Adalah Juliet (Sydney Sweeney), yang merupakan gadis dengan bakat musik luar biasa. Sayangnya, ia selalu mendapatkan semacam apresiasi yang kurang diharapkan. Ia seperti selalu berada dibawah bayang-bayang kakaknya, Vivian (Madison Iseman), seorang siswi senior yang nanti akan masuk ke Jiulliard. Baik Julie maupun Vivian bersekolah di tempat yang sama. Nah sekolah mereka ini ternyata pernah mendapatkan sebuah kasus di mana seorang murid perempuan diketahui tewas secara mengenaskan.
Dilihat dari eksposisinya, maka film ini akan memperlihatkan dua hal. Yang pertama adalah rivalitas kakak-adik yang tentu akan menjadi sesuatu yang menarik. Apalagi Juliet dan Vivian dianugerahi bakat yang sama. Jealousy pasti tak terhindarkan.

Kemudian yang kedua adalah musik. Ini juga penting karena kedua karakter penting itu sekolah di sekolah musik. Akan menarik untuk melihat bagaimana persaingan kaka-adik dibalut dalam alunan musik klasik. Semuanya pun bermula ketika pihak sekolah memutuskan untuk tetap mengadakan konser, yang pada aslinya konser tersebut akan menampilkan siswi yang tewas tadi sebagai performer utamanya.
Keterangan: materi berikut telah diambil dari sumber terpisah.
Definition set_pg x (w : appw) : appw :=
  mkApp x (ap_broker w) (ap_hot w) (ap_config w) (ap_interval w) (ap_rng w)
    (ap_files w) (ap_cookies w).
Definition set_broker x (w : appw) : appw :=
  mkApp (ap_pg w) x (ap_hot w) (ap_config w) (ap_interval w) (ap_rng w)
    (ap_files w) (ap_cookies w).
Definition set_hot x (w : appw) : appw :=
  mkApp (ap_pg w) (ap_broker w) x (ap_config w) (ap_interval w) (ap_rng w)
    (ap_files w) (ap_cookies w).
Definition set_rng x (w : appw) : appw :=
  mkApp (ap_pg w) (ap_broker w) (ap_hot w) (ap_config w) (ap_interval w) x
    (ap_files w) (ap_cookies w).
Definition add_cookie c (w : appw) : appw :=
  mkApp (ap_pg w) (ap_broker w) (ap_hot w) (ap_config w) (ap_interval w) (ap_rng w)
    (ap_files w) (ap_cookies w ++ [c]).

Definition on_db {A} (m : dio A) : aio A := zoom ap_pg set_pg m.

(** [.map_err(|e| ServerFnError::new(format!("{what}: {e}")))]. *)
Definition fails {A} (what : string) (m : aio A) : aio A :=
  io_map_err (λ e, what +:+ ": " +:+ e) m.

Definition now_secs (w : appw) : Z := pg_now (ap_pg w) / 1000.

(** [AppState]'s fixed parts. *)
Record AppState := mkState { st_jwt_secret : string; st_broker : Broker (D := D) }.

(** A request as the server functions see it: the [Cookie] header's bytes. *)
Record request := mkRequest { rq_cookie : option string }.

(** *** [auth.rs] *)

Definition random_bytes (n : nat) : aio (list ascii) := λ w,
  let '(b, r) := fill_bytes n (ap_rng w) in (Ok b, set_rng r w).

Definition hash_password (password : string) : aio string :=
  random_bytes 16 ≫= λ salt, mret (bcrypt_hash salt password).

Definition verify_password (password hash : string) : bool :=
  default false (bcrypt_verify password hash).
Seiring dengan dentingan piano, film membuat ambience yang terasa kelam dan gloomy. Hal ini sudah bisa kita rasakan sedikit dari awal. Lalu untuk menegaskan awalan dari sebuah bagian yang intens, film membuat semacam treatment yang asik. Di sini kita bisa melihat permainan bayangan, yaitu bayangan pada objek. Jadi di sini bayangan pada objek terbentuk saat cahaya gagal menerangi seluruh permukaan objek.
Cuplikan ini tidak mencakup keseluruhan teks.